===== THE INPUT =====

Lemma only_adds_insert fs q n :
  fs !! Child q n = None ->
  only_adds_towards (Child q n) fs (<[Child q n := Dir rw]> fs).
Proof.
  intros Hn. split.
  - intros x nd Hx. rewrite lookup_insert_ne; [exact Hx | congruence].
  - intros x nd Hx Hx'. destruct (decide (Child q n = x)) as [<-|Hne].
    + rewrite lookup_insert_eq in Hx'. injection Hx' as <-. split; [reflexivity|].
      cbn [ancestors]. left.
    + rewrite lookup_insert_ne in Hx' by exact Hne. congruence.
Qed.

Lemma only_adds_trans q n fs fs1 fs2 :
  only_adds_towards q fs fs1 -> only_adds_towards (Child q n) fs1 fs2 ->
  only_adds_towards (Child q n) fs fs2.
Proof.
  intros [H1 H2] [H3 H4]. split; [auto|].
  intros x nd Hx Hx'. destruct (fs1 !! x) as [nd1|] eqn:E1.
  - pose proof (H3 _ _ E1) as E2. rewrite E2 in Hx'. injection Hx' as <-.
    destruct (H2 _ _ Hx E1) as [-> Hin]. split; [reflexivity|].
    cbn [ancestors]. now right.
  - exact (H4 _ _ E1 Hx').
Qed.

Lemma os_mkdir_only_adds p fs r fs' :
  tree_shaped fs -> os_mkdir p fs = (r, fs') -> only_adds_towards p fs fs'.
Proof.
  intros Ht H. pose proof H as Hfr. apply os_mkdir_frame in Hfr as [->| ->];
    [apply only_adds_refl|].
  unfold os_mkdir in H. destruct (stat fs p) as [nd|e] eqn:Ep.
  - injection H as _ H. rewrite <- H. apply only_adds_refl.
  - destruct p as [|q n]; [discriminate|].
    apply only_adds_insert. eapply stat_raise_no_entry; eassumption.
Qed.

Lemma mkdir_single_only_adds b p fs r fs' :
  tree_shaped fs -> mkdir_single b p fs = (r, fs') -> only_adds_towards p fs fs'.
Proof.
  intros Ht. unfold mkdir_single, try_except.
  destruct (os_mkdir p fs) as [[[]|e] fs1] eqn:E;
    pose proof (os_mkdir_only_adds _ _ _ _ Ht E) as H1.
  - now intros [= _ <-].
  - intros H. assert (fs' = fs1) as ->; [|exact H1].
    destruct e; simpl in H;
      try (unfold raise in H; now injection H as _ <-);
      now apply mkdir_tolerate_frame in H.
Qed.

Lemma mkdir_parents_only_adds b p fs r fs' :
  tree_shaped fs -> mkdir_parents b p fs = (r, fs') -> only_adds_towards p fs fs'.
Proof.
  revert b fs r fs'. induction p as [|q IH n]; intros b fs r fs' Ht H.
  - simpl in H. unfold try_except, os_mkdir in H. simpl in H.
    apply mkdir_tolerate_frame in H. subst. apply only_adds_refl.
  - cbn [mkdir_parents] in H. unfold try_except in H.
    destruct (os_mkdir (Child q n) fs) as [[[]|e] fs1] eqn:E;
      pose proof (os_mkdir_only_adds _ _ _ _ Ht E) as H1;
      pose proof (os_mkdir_tree _ _ _ _ Ht E) as Ht1.
    + now injection H as _ <-.
    + destruct e; simpl in H;
        try (unfold raise in H; injection H as _ <-; exact H1);
        try (apply mkdir_tolerate_frame in H; subst; exact H1).
      assert (fs1 = fs) as ->.
      { unfold os_mkdir in E. destruct (stat fs (Child q n)) as [nd|e0];
          [now injection E|].
        destruct e0; try (now injection E);
          (destruct (stat fs (parent_of (Child q n))) as [[d0 pm|pm]|e1];
           [now injection E | destruct (w_ok pm); [discriminate | now injection E]
           | now injection E]). }
      unfold bind in H.
      destruct (mkdir_parents true q fs) as [[[]|e] fs2] eqn:E2;
        pose proof (IH _ _ _ _ Ht E2) as H2;
        pose proof (mkdir_parents_tree _ _ _ _ _ Ht E2) as Ht2.
      * eapply only_adds_trans; [exact H2|].
        eapply mkdir_single_only_adds; eassumption.
      * injection H as _ <-. destruct H2 as [H2a H2b]. split; [exact H2a|].
        intros x nd Hx Hx'. destruct (H2b _ _ Hx Hx') as [-> Hin].
        split; [reflexivity|]. cbn [ancestors]. now right.
Qed.

Lemma ensure_directory_adds d (a b : bool) fs r fs' :
  tree_shaped fs ->
  _ensure_directory d a b fs = (r, fs') -> only_adds_towards d fs fs'.
Proof.
  intros Ht. unfold _ensure_directory.
  destruct (path_exists fs d).
  - intros H. assert (fs' = fs) as ->; [|apply only_adds_refl].
    destruct (negb (is_dir fs d)); [now injection H as _ <-|].
    destruct (negb b); now injection H as _ <-.
  - destruct (negb a); [intros [= _ <-]; apply only_adds_refl|].
    unfold try_except, bind.
    destruct (mkdir_parents b d fs) as [[[]|e] fs1] eqn:E;
      pose proof (mkdir_parents_only_adds _ _ _ _ _ Ht E) as H1.
    + now intros [= _ <-].
    + intros H. assert (fs' = fs1) as ->; [|exact H1].
      destruct e; simpl in H; unfold raise in H; now injection H as _ <-.
Qed.

(** X12: on a tree, [_ensure_directory] only adds directories: every
    entry of the disk is kept as it was, and an entry that is new is a
    directory at the path asked for or above it; this holds when the call
    raises as well. *)
Theorem ensure_directory_only_adds d (a b : bool) fs r fs' :
  tree_shaped fs ->
  _ensure_directory d a b fs = (r, fs') ->
  (forall x nd, fs !! x = Some nd -> fs' !! x = Some nd)
  /\ (forall x nd, fs !! x = None -> fs' !! x = Some nd ->
        nd = Dir rw /\ x ∈ ancestors d).
Proof.
  intros Ht H. exact (ensure_directory_adds _ _ _ _ _ _ Ht H).
Qed.

Lemma ensure_directory_only_adds_witness :
  let d := Child (Child tmp "a") "b" in
  let fs' := <[d := Dir rw]> (<[Child tmp "a" := Dir rw]> disk_empty_tmp) in
  (forall x nd, disk_empty_tmp !! x = Some nd -> fs' !! x = Some nd)
  /\ (forall x nd, disk_empty_tmp !! x = None -> fs' !! x = Some nd ->
        nd = Dir rw /\ x ∈ ancestors d).
Proof.
  apply (ensure_directory_only_adds (Child (Child tmp "a") "b") true true
           disk_empty_tmp (Ok (Child (Child tmp "a") "b"))).
  - apply (bool_decide_eq_true_1 (tree_shaped disk_empty_tmp)). vm_compute. reflexivity.
  - reflexivity.
Defined.

End DirectoriesMore.

(** ** The three operations *)

Section OperationsMore.

Implicit Types (fs : filesystem) (p q x : path) (nd : node).

Lemma stat_ok_ensure fs p nd :
  stat fs p = Ok nd -> _ensure_directory (parent_of p) true true fs = (Ok (parent_of p), fs).
Proof.
  intros H. apply ensure_directory_existing. eapply stat_ok_parent; eassumption.
Qed.

Lemma sanitized_encodes c compact (s : pystr) enc :
  _sanitize_content c compact = Ok s ->
  exists data, encode enc s = Some data /\ decode enc data = Some s.
Proof.
  intros H. apply codec_ascii_roundtrip.
  eapply Forall_impl; [exact (sanitize_kept _ _ _ H)|]. apply keep_char_ascii.
Qed.

(** X13: what [create_file] does with [overwrite=True] on a path that is
    there, for a content that has a sanitized form.  On a directory it
    fails with the is-a-directory error; on a file that cannot be written
    it fails with the permission error; in both cases the disk is left as
    it was.  On a file that can be written the bytes are replaced by the
    encoded sanitized text, and nothing else of the disk changes. *)
Theorem create_file_on_existing fs p c (compact : bool) enc nd (s : pystr) :
  stat fs p = Ok nd ->
  _sanitize_content c compact = Ok s ->
  match nd with
  | Dir _ =>
      create_file p c true compact enc fs
      = (Raise (PathValidationError p CreateTargetIsDirectory), fs)
  | File _ pm =>
      if w_ok pm then
        exists data,
          encode enc s = Some data /\ decode enc data = Some s
          /\ create_file p c true compact enc fs = (Ok p, <[p := File data pm]> fs)
      else
        create_file p c true compact enc fs
        = (Raise (PathValidationError p CreatePermissionDenied), fs)
  end.
Proof.
  intros Hst Hs.
  assert (path_exists fs p = true) as Hex by (unfold path_exists; now rewrite Hst).
  unfold create_file, try_except, bind, reads, pure. rewrite Hex. cbn [andb negb].
  rewrite (stat_ok_ensure _ _ _ Hst), Hs. unfold write_text, bind, open_w. rewrite Hst.
  destruct nd as [old pm|pm]; [|reflexivity].
  destruct (w_ok pm); [|reflexivity].
  destruct (sanitized_encodes _ _ _ enc Hs) as (data & He & Hd).
  exists data. split; [exact He|]. split; [exact Hd|].
  rewrite He. unfold set_data. rewrite lookup_insert_eq.
  now rewrite insert_insert_eq.
Qed.

Lemma create_file_on_existing_witness :
  let fs := disk_with_file "fixo.txt" [Byte.x6f] in
  let p := Child tmp "fixo.txt" in
  exists data,
    encode Utf8 (cps "novo") = Some data /\ decode Utf8 data = Some (cps "novo")
    /\ create_file p (CStr (cps "novo")) true false Utf8 fs
       = (Ok p, <[p := File data rw]> fs).
Proof.
  apply (create_file_on_existing (disk_with_file "fixo.txt" [Byte.x6f])
           (Child tmp "fixo.txt") (CStr (cps "novo")) false Utf8
           (File [Byte.x6f] rw) (cps "novo")); reflexivity.
Defined.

=====

WORK REQUIRED: Only the lines from the one containing "rewrite He. unfold" through the last line of the records above are to be reproduced, exactly and with both ends included.

RESPONSE TO THE TASK:
  rewrite He. unfold set_data. rewrite lookup_insert_eq.
  now rewrite insert_insert_eq.
Qed.

Lemma create_file_on_existing_witness :
  let fs := disk_with_file "fixo.txt" [Byte.x6f] in
  let p := Child tmp "fixo.txt" in
  exists data,
    encode Utf8 (cps "novo") = Some data /\ decode Utf8 data = Some (cps "novo")
    /\ create_file p (CStr (cps "novo")) true false Utf8 fs
       = (Ok p, <[p := File data rw]> fs).
Proof.
  apply (create_file_on_existing (disk_with_file "fixo.txt" [Byte.x6f])
           (Child tmp "fixo.txt") (CStr (cps "novo")) false Utf8
           (File [Byte.x6f] rw) (cps "novo")); reflexivity.
Defined.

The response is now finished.